Koide T, Takahashi J B, Hoshimaru M, Kojima M, Otsuka T, Asahi M, Kikuchi H
Department of Neurosurgery, Faculty of Medicine, Kyoto University, Japan.
Neurosci Lett. 1995 Feb 13;185(3):183-6. doi: 10.1016/0304-3940(95)11257-w.
The localization of trkB and low-affinity nerve growth factor receptor (LNGFR) mRNAs in the developing rat retina was examined by in situ hybridization. TrkB mRNA was expressed in the ganglion cell layer (GCL), in the inner border of the neuroblastic layer (NBL), and the inner border of the inner nuclear layer (INL).

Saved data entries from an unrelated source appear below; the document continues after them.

(* @src readonly.py _base_report *)
Definition base_status_report (command : str) (state : MetadataState) : M S Report :=
  server ← raw RServerDescription;
  mret (MkReadReport command ad_name server (b_namespace b) (metadata_state_value state) (bool_decide (state = COMPLETE))
          0 (length (c_units capture)) None [] None None [] None None [] OK []).

(** A unit's entry from its row, if any. *)
Definition unit_status (row : option HistoryRow) (u : CapturedUnit) : MigrationStatus :=
  status_from_row isoformat (u_position u) (u_id u) (mode_value (u_mode u)) (language_value (u_language u))
    (u_fingerprint u) row.

(* @src readonly.py _pending_only *)
Definition pending_only (r : Report) : Report := with_migrations (map (unit_status None) (c_units capture)) r.

(** What the loop of [_fill] keeps: entries, successes, pending, active. *)
Definition filled := (list MigrationStatus * nat * nat * option str)%type.

(* @src readonly.py 70-92 _fill (loop body) *)
Definition fill_unit (rows : list HistoryRow) (with_liveness : bool) (acc : filled) (u : CapturedUnit) : M S filled :=
  let '(entries, success, pending, active) := acc in
  let row := by_id rows (u_id u) in
  let entry := unit_status row u in
  match row with
  | None => mret (entries ++ [entry], success, pending + 1, active)
  | Some r =>
      if is_success r then mret (entries ++ [entry], success + 1, pending, active)
      else
        entry ← (if with_liveness then v ← probe_session_liveness (hr_db_session r); mret (with_liveness_of v entry)
                 else mret entry);
        mret (entries ++ [entry], success, pending + 1, Some (hr_id r))
  end.

Fixpoint fill_units (rows : list HistoryRow) (with_liveness : bool) (acc : filled) (us : list CapturedUnit) : M S filled :=
  match us with
  | [] => mret acc
  | u :: us => acc ← fill_unit rows with_liveness acc u; fill_units rows with_liveness acc us
  end.

(* @src readonly.py _fill *)
Definition fill (r : Report) (snapshot : Snapshot) (with_liveness : bool) : M S Report :=
  '(entries, success, pending, active) ← fill_units (s_history snapshot) with_liveness ([], 0, 0, None) (c_units capture);
  mret (with_counts success pending active (with_migrations entries r)).

Definition not_initialized : str := "the namespace has no completed migration metadata".

(* @src readonly.py _prepare *)
Definition prepare_report (command : str) : M S (Report * option Snapshot) :=
  state ← inspect_metadata;
  r ← base_status_report command (mr_state state);
  match mr_state state with
  | DAMAGED =>
      mret (pending_only (with_problem "metadata damaged" (join "; " (mr_problems state)) METADATA_DAMAGED r), None)
  | ABSENT | INCOMPLETE_COMPATIBLE =>
      mret (pending_only (with_problem "not initialized" not_initialized NOT_INITIALIZED r), None)
  | COMPLETE =>
      match verify_bindings b (mr_meta state) with
      | Err e => mret (pending_only (with_problem "binding mismatch" (report e) (exit_code e) r), None)
      | Ok _ => snapshot ← read_snapshot true; mret (r, Some snapshot)
      end
  end.

(** The handlers of [_read]; an exception of another kind goes on. *)
(* @src readonly.py 280-290 _read (except clauses) *)
Definition plan_problem (recovery_suffix : str) (x : pyexn) (r : Report) : result pyexn Report :=
  match x with
  | PyMigr8 e =>
      if is_instance e RecoveryRequiredError then
        Ok (with_recovery (e_migration_id e) (with_problem "recovery required" (e_message e ++ recovery_suffix) (exit_code e) r))
      else
        Ok (with_problem (if is_instance e MetadataDamagedError then "metadata damaged" else "validation") (report e) (exit_code e) r)
  | _ => Err x
  end.

(* @src readonly.py _read *)
Definition read_status (command : str) (with_liveness : bool) (recovery_suffix : str) : M S Report :=
  '(r, snapshot) ← prepare_report command;
  match snapshot with
  | None => mret r
  | Some snapshot =>
      r ← fill r snapshot with_liveness;
      match (plan ← build_plan capture snapshot; require_no_recovery_needed plan) with
      | Ok _ => mret r
      | Err x => of_result (plan_problem recovery_suffix x r)
      end
  end.

(** [report.problem_list()[0]] of an empty list. *)
Definition first_problem (r : Report) : result pyexn Problem :=
  match problem_list r with p :: _ => Ok p | [] => Err index_error end.

(* @src readonly.py _attach_preflight_problem *)
Definition attach_preflight_problem (e : error) (r : Report) : result pyexn Report :=
  let problem := MkProblem "preflight" (report e) (exit_code e) (e_migration_id e) in
  let r := with_migrations (map (fun m => if bool_decide (Some (ms_id m) = e_migration_id e)
                                          then with_entry_problem (e_message e) m else m) (ro_migrations r)) r in
  match ro_problem r with
  | None => Ok (with_problems [problem] (with_problem (pb_kind problem) (pb_message problem) (pb_exit_code problem) r))
  | Some _ => first ← first_problem r; Ok (with_problems [first; problem] r)
  end.

(** [try: m finally: adapter.close()]. *)
Definition finally_close {A} (m : M S A) : M S A := fun w =>
  let '(w1, r) := m w in
  match raw RClose w1 with
  | (w2, Ok _) => (w2, r)
  | (w2, Err x) => (w2, Err x)
  end.

(** [check_baseline] is the comparison with the approved plan, when one is given. *)
(* @src readonly.py _run *)
Definition run_readonly (command : str) (with_liveness : bool) (recovery_suffix : str)
    (check_baseline : option (result error unit)) (defer_preflight : bool) : M S Report :=
  deferred ← of_result (match preflight capture with
                        | Ok _ => Ok None
                        | Err (PyMigr8 e) => if defer_preflight then Ok (Some e) else Err (PyMigr8 e)
                        | Err x => Err x
                        end);
  (match check_baseline with Some check => of_check check | None => mret tt end);;
  raw RConnect;;
  r ← finally_close (read_status command with_liveness recovery_suffix);
  match deferred with
  | Some e => of_result (attach_preflight_problem e r)
  | None => mret r
  end.
Lemma substitute_copy rules u rest :
  token_rules rules -> lacks lbrace u = true ->
  substitute rules (u +:+ rest) = u +:+ substitute rules rest.
Proof.
  intros Htok. induction u as [|c u IH]; [done|]. cbn [lacks].
  intros [Hc Hu]%andb_true_iff. apply negb_true_iff in Hc.
  simpl String.append. rewrite substitute_miss by by apply first_match_nonbrace.
  by rewrite IH.
Qed.

Lemma substitute_token rules t rest :
  token_rules rules -> is_token t ->
  substitute rules (t +:+ rest) =
  match rule_for t rules with
  | Some r => r.2
  | None => t
  end +:+ substitute rules rest.
Proof.
  intros Htok Ht.
  pose proof (first_match_token rules t rest Htok Ht) as Hfm.
  destruct (rule_for t rules) as [[old new]|] eqn:Hr.
  - apply rule_for_Some in Hr as [Heq _]. simpl in Heq. subst old.
    apply substitute_hit; [|done].
    destruct (token_nonempty _ Ht) as (tail & -> & _). done.
  - destruct (token_nonempty _ Ht) as (tail & -> & Htail).
    simpl String.append in *. rewrite substitute_miss by done.
    by rewrite substitute_copy.
Qed.

(** [str.replace] with a non-empty pattern is the substitution with one
    rule. *)
Lemma replace_from_substitute old new skip s :
  replace_from old new skip s = substitute_from [(old, new)] skip s.
Proof.
  revert skip. induction s as [|c s IH]; intros skip; [done|].
  cbn [replace_from substitute_from first_match].
  destruct skip; [|apply IH].
  destruct (String.prefix old (String c s)); by rewrite IH.
Qed.

Lemma replace_substitute old new s :
  old <> "" -> replace old new s = substitute [(old, new)] s.
Proof.
  intros Hne. destruct old; [done|]. apply replace_from_substitute.
Qed.
Lemma path_params_guard_witness :
  map req_url (calls (__get__ no_compound (respond_with not_found) default_handler
                              "all-news/detail-by-seed/{seed}" None None None))
  = ["http://0.0.0.0:8000//all-news/detail-by-seed/{seed}"]
  /\ __get__ no_compound (respond_with not_found) default_handler
             "queue/get-news/by/hours" (Some (DetailBySeed "s1")) None None
     = __get__ no_compound (respond_with not_found) default_handler
               "queue/get-news/by/hours" None None None.
Proof.
  split.
  - pose proof (path_params_guard no_compound (respond_with not_found) default_handler
                  "all-news/detail-by-seed/{seed}" (DetailBySeed "s1") None None)
      as (Hget & _).
    now rewrite Hget.
  - pose proof (path_params_guard no_compound (respond_with not_found) default_handler
                  "queue/get-news/by/hours" (DetailBySeed "s1") None None)
      as (_ & _ & Hsame).
    exact (proj1 (Hsame eq_refl)).
Defined.

(** ** The requests that are sent *)

(** X5: a call of a verb method sends at most one request, whatever the
    transport answers: there is no retry. [__post__] always sends one, to
    the endpoint as given (it is not a template there), with the dumped data
    as JSON body and no query parameters; [__get__] and [__delete__] send
    one when the endpoint resolves, with the dumped query parameters and no
    body, and none when it does not. The path parameters appear in the URL
    only. *)
Theorem one_request_per_call fc tr self endpoint pp qp data rm :
  calls (__post__ tr self endpoint data rm)
  = [ {| req_verb := POST;
         req_url := base_url self ++ "/" ++ endpoint;
         req_headers := headers self;
         req_params := None;
         req_json := option_map model_dump data;
         req_timeout := timeout self |} ]
  /\ match result (resolve fc endpoint pp) with
     | Return ep =>
         calls (__get__ fc tr self endpoint pp qp rm)
         = [ {| req_verb := GET;
                req_url := base_url self ++ "/" ++ ep;
                req_headers := headers self;
                req_params := option_map model_dump qp;
                req_json := None;
                req_timeout := timeout self |} ]
         /\ calls (__delete__ fc tr self endpoint pp qp)
            = [ {| req_verb := DELETE;
                   req_url := base_url self ++ "/" ++ ep;
                   req_headers := headers self;
                   req_params := option_map model_dump qp;
                   req_json := None;
                   req_timeout := timeout self |} ]
     | Raise _ =>
         calls (__get__ fc tr self endpoint pp qp rm) = []
         /\ calls (__delete__ fc tr self endpoint pp qp) = []
     end.
Proof.
  rewrite post_run. split; [reflexivity|].
  destruct (result (resolve fc endpoint pp)) as [ep|e] eqn:Hres.
  - now rewrite (get_run _ _ _ _ _ _ _ _ Hres), (delete_run _ _ _ _ _ _ _ Hres).
  - now rewrite (get_unresolved _ _ _ _ _ _ _ _ Hres), (delete_unresolved _ _ _ _ _ _ _ Hres).
Qed.

(** X6: the fixed list endpoints. [get_last_news_queue] and
    [get_last_news_send], like the methods they unwrap, send one GET, to
    [queue/get-news/by/hours] and to [send-news/get-news/by/hours] under the
    base URL, with no query parameters and no body. *)
Theorem list_endpoints_requests fc tr PostSendNewsList PostQueueList self :
  let get_to endpoint :=
    [ {| req_verb := GET;
         req_url := base_url self ++ "/" ++ endpoint;
         req_headers := headers self;
         req_params := None;
         req_json := None;
         req_timeout := timeout self |} ] in
  calls (__get_last_queue__ fc tr PostQueueList self) = get_to "queue/get-news/by/hours"
  /\ calls (get_last_news_queue fc tr PostQueueList self) = get_to "queue/get-news/by/hours"
  /\ calls (__get_last_send_news__ fc tr PostSendNewsList self)
     = get_to "send-news/get-news/by/hours"
  /\ calls (get_last_news_send fc tr PostSendNewsList self)
     = get_to "send-news/get-news/by/hours".
Proof.
  intros get_to. unfold get_last_news_queue, get_last_news_send.
  pose proof (get_run fc tr self "queue/get-news/by/hours" _ None None
                (Some PostQueueList) eq_refl) as Hq.
  pose proof (get_run fc tr self "send-news/get-news/by/hours" _ None None
                (Some PostSendNewsList) eq_refl) as Hs.
  fold (__get_last_queue__ fc tr PostQueueList self) in Hq.
  fold (__get_last_send_news__ fc tr PostSendNewsList self) in Hs.
  rewrite (unwrap_second _ _ _ Hq), (unwrap_second _ _ _ Hs), Hq, Hs.
  repeat split.
Qed.


Example delete_news_by_queue_reraises :
  result (delete_news_by_queue no_compound (checks_timeout (respond_with not_found))
                               (set_timeout default_handler 0) "sport" 42)
  = Raise (ValueError "timeout cannot be set to a value less than or equal to 0").
Proof. reflexivity. Qed.

(** ** The configuration *)

Lemma verb_calls_timeout fc tr self endpoint pp qp data rm :
  Forall (fun req => req_timeout req = timeout self)
         (calls (__get__ fc tr self endpoint pp qp rm)
          ++ calls (__post__ tr self endpoint data rm)
          ++ calls (__delete__ fc tr self endpoint pp qp))%list.
Proof.
  rewrite post_run.
  destruct (result (resolve fc endpoint pp)) as [ep|e] eqn:Hres.
  - rewrite (get_run _ _ _ _ _ _ _ _ Hres), (delete_run _ _ _ _ _ _ _ Hres).
    cbn [calls fst app]. repeat constructor.
  - rewrite (get_unresolved _ _ _ _ _ _ _ _ Hres), (delete_unresolved _ _ _ _ _ _ _ Hres).
    cbn [calls fst app]. repeat constructor.
Qed.

Lemma handler_eq (a b : RequestHandler) :
  base_url a = base_url b -> headers a = headers b -> timeout a = timeout b -> a = b.
Proof. destruct a, b. cbn. now intros -> -> ->. Qed.

(** X8: [set_timeout t] replaces the timeout and leaves the base URL and the
    headers as they are; of two [set_timeout] in a row the last one wins; and
    every request sent afterwards is given the timeout [t]: the one request
    of [__post__], and the one request of [__get__] and of [__delete__]
    whenever their endpoint resolves (they send none when it does not). *)
Theorem set_timeout_replaces self t :
  timeout (set_timeout self t) = t
  /\ base_url (set_timeout self t) = base_url self
  /\ headers (set_timeout self t) = headers self
  /\ (forall t', set_timeout (set_timeout self t') t = set_timeout self t)
  /\ (forall fc tr endpoint pp qp data rm,
        Forall (fun req => req_timeout req = t)
               (calls (__get__ fc tr (set_timeout self t) endpoint pp qp rm)
                ++ calls (__post__ tr (set_timeout self t) endpoint data rm)
                ++ calls (__delete__ fc tr (set_timeout self t) endpoint pp qp))%list
        /\ map req_timeout (calls (__post__ tr (set_timeout self t) endpoint data rm)) = [t]
        /\ match result (resolve fc endpoint pp) with
           | Return _ =>
               map req_timeout
                   (calls (__get__ fc tr (set_timeout self t) endpoint pp qp rm)) = [t]
               /\ map req_timeout
                      (calls (__delete__ fc tr (set_timeout self t) endpoint pp qp)) = [t]
           | Raise _ =>
               calls (__get__ fc tr (set_timeout self t) endpoint pp qp rm) = []
               /\ calls (__delete__ fc tr (set_timeout self t) endpoint pp qp) = []
           end).
Proof.
  split; [reflexivity|]. split; [reflexivity|]. split; [reflexivity|].
  split; [reflexivity|].
  intros fc tr endpoint pp qp data rm. split; [|split].
  - apply (verb_calls_timeout fc tr (set_timeout self t)).
  - now rewrite post_run.
  - destruct (result (resolve fc endpoint pp)) as [ep|e] eqn:Hres.
    + now rewrite (get_run _ _ _ _ _ _ _ _ Hres), (delete_run _ _ _ _ _ _ _ Hres).
    + now rewrite (get_unresolved _ _ _ _ _ _ _ _ Hres),
        (delete_unresolved _ _ _ _ _ _ _ Hres).
Qed.

(** X9: how the configuration calls compose. Two [set_headers] in a row are
    one, with the later mapping merged over the earlier; [set_headers] with
    the same mapping twice, or with the empty mapping, changes nothing more;
    [set_headers] and [set_timeout] commute; and setting headers on a handler
    built without any gives the handler built with them. *)
Theorem configuration_composes self h1 h2 t b :
  set_headers (set_headers self h1) h2 = set_headers self (h2 ∪ h1)
  /\ set_headers (set_headers self h1) h1 = set_headers self h1
  /\ set_headers self ∅ = self
  /\ set_timeout (set_headers self h1) t = set_headers (set_timeout self t) h1
  /\ set_headers (__init__ b None t) h1 = __init__ b (Some h1) t.
Proof.
  split; [|split; [|split; [|split]]]; apply handler_eq; cbn; try reflexivity.
  - now rewrite (assoc_L (∪)).
  - now rewrite (assoc_L (∪)), (idemp_L (∪)).
  - now rewrite (left_id_L ∅ (∪)).
  - now rewrite (right_id_L ∅ (∪)).
Qed.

LNGFR mRNA was expressed in the GCL, in almost full thickness of the NBL, and in the intermediate part of the INL. Although both trkB mRNA and LNGFR mRNA were expressed in the GCL, the expression pattern was different between these mRNAs; trkB mRNA was expressed in almost all cells in the GCL uniformly and the expression of LNGFR mRNA varied greatly from cell to cell. In addition, the expression of both mRNAs, especially LNGFR mRNA seemed to be down-regulated at P7, when programmed cell death of the RGCs was prominent. These observations indicate that LNGFR may modulate the function of trkB and that trkB and LNGFR play important roles in the development and maintenance of the RGCs.